Novo Nordisk operates through two main segments: Diabetes & Obesity Care and Rare Disease. The Diabetes & Obesity Care segment can be broken down further into three categories: GLP-1 therapies for diabetes, insulin products, and GLP-1 therapies for obesity.

The company’s most important products today (as underlined in the image below) are:

  • Ozempic: a weekly GLP-1 injection for diabetes

  • Rybelsus: the first oral GLP-1 therapy for diabetes

  • Wegovy: a GLP-1 injection specifically approved for obesity

  • Insulin products: still a major part of the business, consisting of many different types of insulin

Source. Click to expand.

Notice how earlier-generation drugs like Victoza and Saxenda have declined in importance due to patent expirations and the shift from liraglutide to semaglutide. Novo is constantly evolving its portfolio, extending product lifecycles, and introducing new treatments. We’ll discuss this in greater detail shortly.

Novo’s treatments serve chronic diseases, meaning patients require long-term, often lifelong, medication. This leads to recurring, predictable demand and high retention, especially when patients respond well to treatment.

Rare Disease Segment

The Rare Disease segment generates a small portion of total revenue. Moreover, its 2024 operating margin was just 3.3%, though partly due to increased R&D investment. By comparison, however, the Diabetes & Obesity Care segment had a 47% margin—even while ramping up R&D as well.

While less meaningful today, Rare Disease offers optionality for future growth. For instance, GLP-1 therapies have potential beyond metabolic conditions, like cardiovascular disease, addictions, sleep apnea, and Alzheimer’s.

Geography and Secular Tailwinds

North America is Novo Nordisk’s largest and fastest-growing market, driven by the region’s high and rising obesity rates. The U.S. has long led global obesity trends, while much of the world is following the same path. Obesity is a global megatrend, and Novo is positioned in the center.

In 2024, U.S. revenue reached DKK 167.4 billion, accounting for 58% of the company’s total. This is both an opportunity (due to scale) but also a risk (due to pricing and regulatory exposure).

Globally, over 800 million people live with obesity, and the number of diabetes patients is expected to rise from 589 million today to 853 million by 2050, fueled by urbanization, aging populations, and declining physical activity.

Pricing Dynamics

Novo Nordisk’s sells its products through wholesalers, pharmacies, hospitals, and government healthcare programs. Pricing is influenced by both competition and middlemen, especially in the U.S., where pharmacy benefit managers (PBMs) and insurers negotiate significant rebates.

For example, in 2024:

  • Gross sales totaled DKK 680.1 billion

  • While net sales (after discounts and rebates) were DKK 290.4 billion

Source

This kind of discounting is common in the U.S. pharmaceutical market and highlights the gap between demand and realized revenue. Novo effectively returns a major portion of gross sales to PBMs and managed care plans in exchange for formulary access and volume.

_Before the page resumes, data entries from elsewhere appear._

Lemma gettoken_total s :
  (s <= es buf)%nat ->
  exists tok q eq s', gettoken buf s = Ok (tok, q, eq) s' /\ (s' <= es buf)%nat /\ (rem s' <= rem s)%nat /\
    (V s <> [] -> (rem s' < rem s)%nat) /\ (V s = [] -> tok = 0).
Proof.
  intros H. unfold rem. destruct (V s) as [|c r] eqn:E.
  - destruct (token_end s H E) as (q & s' & E1 & H1 & H2). exists 0, q, q, s'. rewrite H2. by split_and!; [|lia|cbn; lia| |].
  - assert (c <> 0) as Hc by (destruct (skip_ok s H) as [_ H2]; rewrite E in H2; by eapply in_buf).
    assert (whitespace c = false) as Hw by (pose proof (first_lskip (drop s buf)) as Hf; fold (V s) in Hf; rewrite E in Hf; by apply Hf).
    pose proof (lskip_length r). destruct (chr "|();&<" c) eqn:Es.
    { destruct (token_sym s c r H E) as (q & s' & E1 & H1 & H2); [by left|]. eexists _, _, _, s'. rewrite H2.
      by split_and!; [exact E1|lia|cbn; lia|cbn; lia|]. }
    destruct (Z.eq_dec c 62) as [->|H62].
    { destruct (Z.eq_dec (first r) 62) as [Hr|Hr].
      - destruct r as [|d r]; [done|]. cbn in Hr. subst d. destruct (token_append s r H E) as (q & s' & E1 & H1 & H2).
        pose proof (lskip_length r). eexists _, _, _, s'. rewrite H2. by split_and!; [exact E1|lia|cbn; lia|cbn; lia|].
      - destruct (token_sym s 62 r H E) as (q & s' & E1 & H1 & H2); [by right|]. eexists _, _, _, s'. rewrite H2.
        by split_and!; [exact E1|lia|cbn; lia|cbn; lia|]. }
    destruct (word_span (c :: r)) as (w & r' & Ew & Hw1 & Hw2).
    assert (w <> []) as Hne.
    { intros ->. cbn in Ew. subst r'. cbn in Hw2. rewrite wordc_intro in Hw2; done. }
    rewrite Ew in E. destruct (token_word s w r' H E Hne Hw1 Hw2) as (q & s' & E1 & H1 & H2 & _).
    pose proof (lskip_length r'). eexists _, _, _, s'. rewrite H2, Ew, length_app.
    assert (1 <= length w)%nat by (destruct w; [done|cbn; lia]).
    by split_and!; [exact E1|lia|lia|lia|destruct w].
Qed.

(** The messages of [panic] in the parser. *)
Definition syntax_errors : list string :=
  ["missing file for redirection"; "syntax"; "too many args"; "parseblock"; "syntax - missing )"]%string.

(** The run returns, with at most [n] bytes left, or ends in a syntax error. *)
Definition good {A} (n : nat) (r : outcome nat A) : Prop :=
  match r with
  | Ok _ s' => (s' <= es buf)%nat /\ (rem s' <= n)%nat
  | Panic msg => msg ∈ syntax_errors
  | Sleeps _ _ => False
  end.

Lemma good_bind {A A'} n (m : M nat A) (k : A -> M nat A') s :
  good n (m s) -> (forall a s', (s' <= es buf)%nat -> (rem s' <= n)%nat -> good n (k a s')) -> good n (bind m k s).
Proof. intros H1 H2. unfold bind. destruct (m s); cbn in *; [|done|done]. apply H2; tauto. Qed.

Lemma good_le {A} n n' (r : outcome nat A) : good n r -> (n <= n')%nat -> good n' r.
Proof. destruct r; cbn; [|done|done]. intros [? ?] ?. split; lia. Qed.

Lemma good_peek toks n s {A'} (k : bool -> M nat A') :
  (s <= es buf)%nat -> (rem s <= n)%nat ->
  (forall b s', (s' <= es buf)%nat -> V s' = V s -> (b = true -> V s <> []) -> good n (k b s')) ->
  good n (bind (peek buf toks) k s).
Proof.
  intros Hs Hn Hk. destruct (peek_ok toks s Hs) as (s' & E & H1 & H2). erewrite bind_Ok by exact E.
  apply Hk; [lia|done|]. intros [_ Hb]%andb_true_iff Hv. by rewrite Hv in Hb.
Qed.

Lemma good_token n s {A'} (k : Z * nat * nat -> M nat A') :
  (s <= es buf)%nat ->
  (forall t s', (s' <= es buf)%nat -> (rem s' <= rem s)%nat -> (V s <> [] -> (rem s' < rem s)%nat) ->
     (V s = [] -> fst (fst t) = 0) -> good n (k t s')) ->
  good n (bind (gettoken buf) k s).
Proof.
  intros Hs Hk. destruct (gettoken_total s Hs) as (tok & q & eq & s' & E & H1 & H2 & H3 & H4).
  erewrite bind_Ok by exact E. by apply Hk.
Qed.

Ltac syntax_err := unfold panic, good, syntax_errors; set_solver.

Lemma parseredirs_total fuel s :
  (s <= es buf)%nat -> (rem s < fuel)%nat -> good (rem s) (parseredirs buf fuel s).
Proof.
  revert s. induction fuel as [|fuel IH]; intros s Hs Hf; [lia|]. cbn [parseredirs].
  apply good_peek; [done|lia|]. intros b s1 Hs1 E1 Hb. unfold rem in *. destruct b; [|split; [done|unfold rem; by rewrite E1]].
  apply good_token; [done|]. intros t s2 Hs2 Hr2 Hlt _. specialize (Hb eq_refl). rewrite <- E1 in Hb. specialize (Hlt Hb).
  apply good_token; [done|]. intros [[wtok q] eq] s3 Hs3 Hr3 _ _. destruct t as [[tok ?] ?]. unfold rem in *.
  destruct (negb _); [syntax_err|]. apply (good_le (length (V s3))); [|rewrite <- E1; lia].
  apply good_bind; [apply IH; [done|rewrite <- E1 in Hf; unfold rem in *; lia]|].
  intros rs s4 H4 H5. cbn. by split.
Qed.

Lemma exec_args_total fuel argc s :
  (s <= es buf)%nat -> (rem s < fuel)%nat -> good (rem s) (exec_args buf fuel argc s).
Proof.
  revert argc s. induction fuel as [|fuel IH]; intros argc s Hs Hf; [lia|]. cbn [exec_args].
  apply good_peek; [done|lia|]. intros b s1 Hs1 E1 _. unfold rem in *. destruct b; [split; [done|unfold rem; by rewrite E1]|].
  apply good_token; [done|]. intros [[tok q] eq] s2 Hs2 Hr2 Hlt Hend. unfold rem in *. rewrite E1 in *.
  destruct (Z.eqb_spec tok 0); [by split|].
  assert (length (V s2) < length (V s))%nat as Hlt' by (apply Hlt; intros Hv; by apply Hend in Hv).
  destruct (negb _); [syntax_err|]. destruct (_ <=? _)%nat; [syntax_err|].
  apply (good_le (length (V s2))); [|lia]. apply good_bind; [apply parseredirs_total; [done|unfold rem; lia]|].
  intros rs s3 H3 H3'. unfold rem in *. apply (good_le (length (V s3))); [|done].
  apply good_bind; [apply IH; [done|unfold rem; lia]|]. intros r s4 H4 H4'. cbn. by split.
Qed.

Lemma back_loop_total fuel c s :
  (s <= es buf)%nat -> (rem s < fuel)%nat -> good (rem s) (back_loop buf fuel c s).
Proof.
  revert c s. induction fuel as [|fuel IH]; intros c s Hs Hf; [lia|]. cbn [back_loop].
  apply good_peek; [done|lia|]. intros b s1 Hs1 E1 Hb. unfold rem in *. destruct b; [|split; [done|unfold rem; by rewrite E1]].
  apply good_token; [done|]. intros t s2 Hs2 Hr2 Hlt _. specialize (Hb eq_refl). rewrite <- E1 in Hb. specialize (Hlt Hb).
  unfold rem in *. rewrite E1 in *. apply (good_le (length (V s2))); [|lia]. apply IH; [done|unfold rem; lia].
Qed.

Lemma parse_total_all fuel s :
  (s <= es buf)%nat ->
  ((4 * rem s + 4 <= fuel)%nat -> good (rem s) (parseline buf fuel s)) /\
  ((4 * rem s + 3 <= fuel)%nat -> good (rem s) (parsepipe buf fuel s)) /\
  ((4 * rem s + 2 <= fuel)%nat -> good (rem s) (parseexec buf fuel s)) /\
  ((4 * rem s + 1 <= fuel)%nat -> good (rem s) (parseblock buf fuel s)).
Proof.
  revert s. induction fuel as [|fuel IH]; intros s Hs; [split_and!; lia|].
  destruct (IH s Hs) as (I1 & I2 & I3 & I4). split_and!; intros Hf.
  - cbn [parseline]. apply good_bind; [apply I2; lia|]. intros c s1 H1 R1.
    apply good_bind; [eapply good_le; [apply back_loop_total; [done|lia]|done]|]. intros c' s2 H2 R2.
    apply good_peek; [done|done|]. intros b s3 H3 E3 Hb. destruct b; [|split; [done|unfold rem in *; by rewrite E3]].
    apply good_token; [done|]. intros t s4 H4 R4 Hlt _. specialize (Hb eq_refl). rewrite <- E3 in Hb. specialize (Hlt Hb).
    unfold rem in *. rewrite E3 in *. apply (good_le (rem s4)); [|unfold rem; lia].
    apply good_bind; [apply IH; [done|unfold rem; lia]|]. intros r s5 H5 R5. by split.
  - cbn [parsepipe]. apply good_bind; [apply I3; lia|]. intros c s1 H1 R1.
    apply good_peek; [done|done|]. intros b s3 H3 E3 Hb. destruct b; [|split; [done|unfold rem in *; by rewrite E3]].
    apply good_token; [done|]. intros t s4 H4 R4 Hlt _. specialize (Hb eq_refl). rewrite <- E3 in Hb. specialize (Hlt Hb).
    unfold rem in *. rewrite E3 in *. apply (good_le (rem s4)); [|unfold rem; lia].
    apply good_bind; [apply IH; [done|unfold rem; lia]|]. intros r s5 H5 R5. by split.
  - cbn [parseexec]. apply good_peek; [done|lia|]. intros b s1 H1 E1 _.
    assert (rem s1 = rem s) as Er by (unfold rem; by rewrite E1). destruct b.
    + rewrite <- Er. apply IH; [done|lia].
    + rewrite <- Er. apply good_bind; [apply parseredirs_total; [done|lia]|]. intros rs s2 H2 R2.
      apply good_bind; [eapply good_le; [apply exec_args_total; [done|lia]|done]|]. intros r s3 H3 R3. by split.
  - cbn [parseblock]. apply good_peek; [done|lia|]. intros b s1 H1 E1 Hb.
    assert (rem s1 = rem s) as Er by (unfold rem; by rewrite E1). destruct b; cbn [negb]; [|syntax_err].
    apply good_token; [done|]. intros t s2 H2 R2 Hlt _. specialize (Hb eq_refl). rewrite <- E1 in Hb. specialize (Hlt Hb).
    apply (good_le (rem s2)); [|lia]. apply good_bind; [apply IH; [done|lia]|]. intros c s3 H3 R3.
    apply good_peek; [done|done|]. intros b s4 H4 E4 Hb4. destruct b; cbn [negb]; [|syntax_err].
    assert (rem s4 = rem s3) as Er4 by (unfold rem; by rewrite E4).
    apply good_token; [done|]. intros t' s5 H5 R5 _ _. apply (good_le (rem s5)); [|lia].
    apply good_bind; [apply parseredirs_total; [done|lia]|]. intros rs s6 H6 R6. by split.
Qed.
End parse.

(** C9. The shell's parser stops on every line: with nesting and repetition bounded
    by four times the length of the line plus four, [parsecmd] returns a command
    after consuming the whole line, or finds leftovers before the end of the line,
    or ends in one of its syntax errors; it never needs more, and never reads past
    the NUL at the end. *)
Theorem sh_parse_total buf fuel :
  Forall (fun c => c <> 0) buf -> (4 * length buf + 4 <= fuel)%nat ->
  (exists r, parsecmd buf fuel 0%nat = Ok (inr r) (length buf)) \/
  (exists s, parsecmd buf fuel 0%nat = Ok (inl s) s /\ (s < length buf)%nat) \/
  (exists msg, parsecmd buf fuel 0%nat = Panic msg /\ msg ∈ syntax_errors).
Proof.
  intros Hn Hf. unfold parsecmd.
  assert (rem buf 0%nat <= length buf)%nat as Hr by (unfold rem, V; pose proof (lskip_length (drop 0 buf)) as Hl; rewrite drop_0 in Hl |- *; lia).
  destruct (parse_total_all buf Hn fuel 0%nat) as (H & _); [lia|]. specialize (H ltac:(lia)).
  destruct (parseline buf fuel 0%nat) as [c s|msg|] eqn:Ep; unfold good in H;
    [|right; right; exists msg; split; [unfold bind; by rewrite Ep|exact H]|done].
  destruct H as [Hs _]. destruct (peek_ok buf Hn "" s Hs) as (s' & E & H1 & H2).
  rewrite (bind_Ok _ _ _ _ _ Ep), (bind_Ok _ _ _ _ _ E). unfold bind, gets.
  destruct (Nat.eqb_spec s' (es buf)) as [->|]; cbn [negb].
  - left. by eexists.
  - right. left. exists s'. split; [done|]. unfold es in *. lia.
Qed.

(** "ls | (cat; x" *)
Lemma sh_parse_total_witness :
  parsecmd (bytes_of "ls | (cat; x") 60 0%nat = Panic "syntax - missing )" /\
  ((exists r, parsecmd (bytes_of "ls | (cat; x") 60 0%nat = Ok (inr r) 12%nat) \/
   (exists s, parsecmd (bytes_of "ls | (cat; x") 60 0%nat = Ok (inl s) s /\ (s < 12)%nat) \/
   (exists msg, parsecmd (bytes_of "ls | (cat; x") 60 0%nat = Panic msg /\ msg ∈ syntax_errors)).
Proof.
  split; [vm_compute; reflexivity|]. apply (sh_parse_total (bytes_of "ls | (cat; x") 60).
  - repeat constructor; done.
  - vm_compute. lia.
Defined.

Looking ahead, pricing will also come under pressure as a result of competition. As mentioned earlier, the GLP-1 industry is expected to surpass $200 billion by 2031, which will inevitably attract competition. This will put downward pressure on pricing.

Here’s how Morningstar sees the U.S. pricing landscape evolving:

“Over the next two years, we expect Novo and Lilly to concede price declines to expand insurance coverage over larger patient groups. By 2027 and beyond, we expect new entrants to cause the annual pricing declines to accelerate toward 10%-15% as competitors work to gain insurance coverage.”

In other words, both Novo and Eli Lilly are expected to trade price for volume. With the overall market growing rapidly, volume gains should more than offset pricing headwinds.

That said, Novo’s wide moat and heavy reinvestment put it in a strong position to maintain leadership, even in a more competitive environment.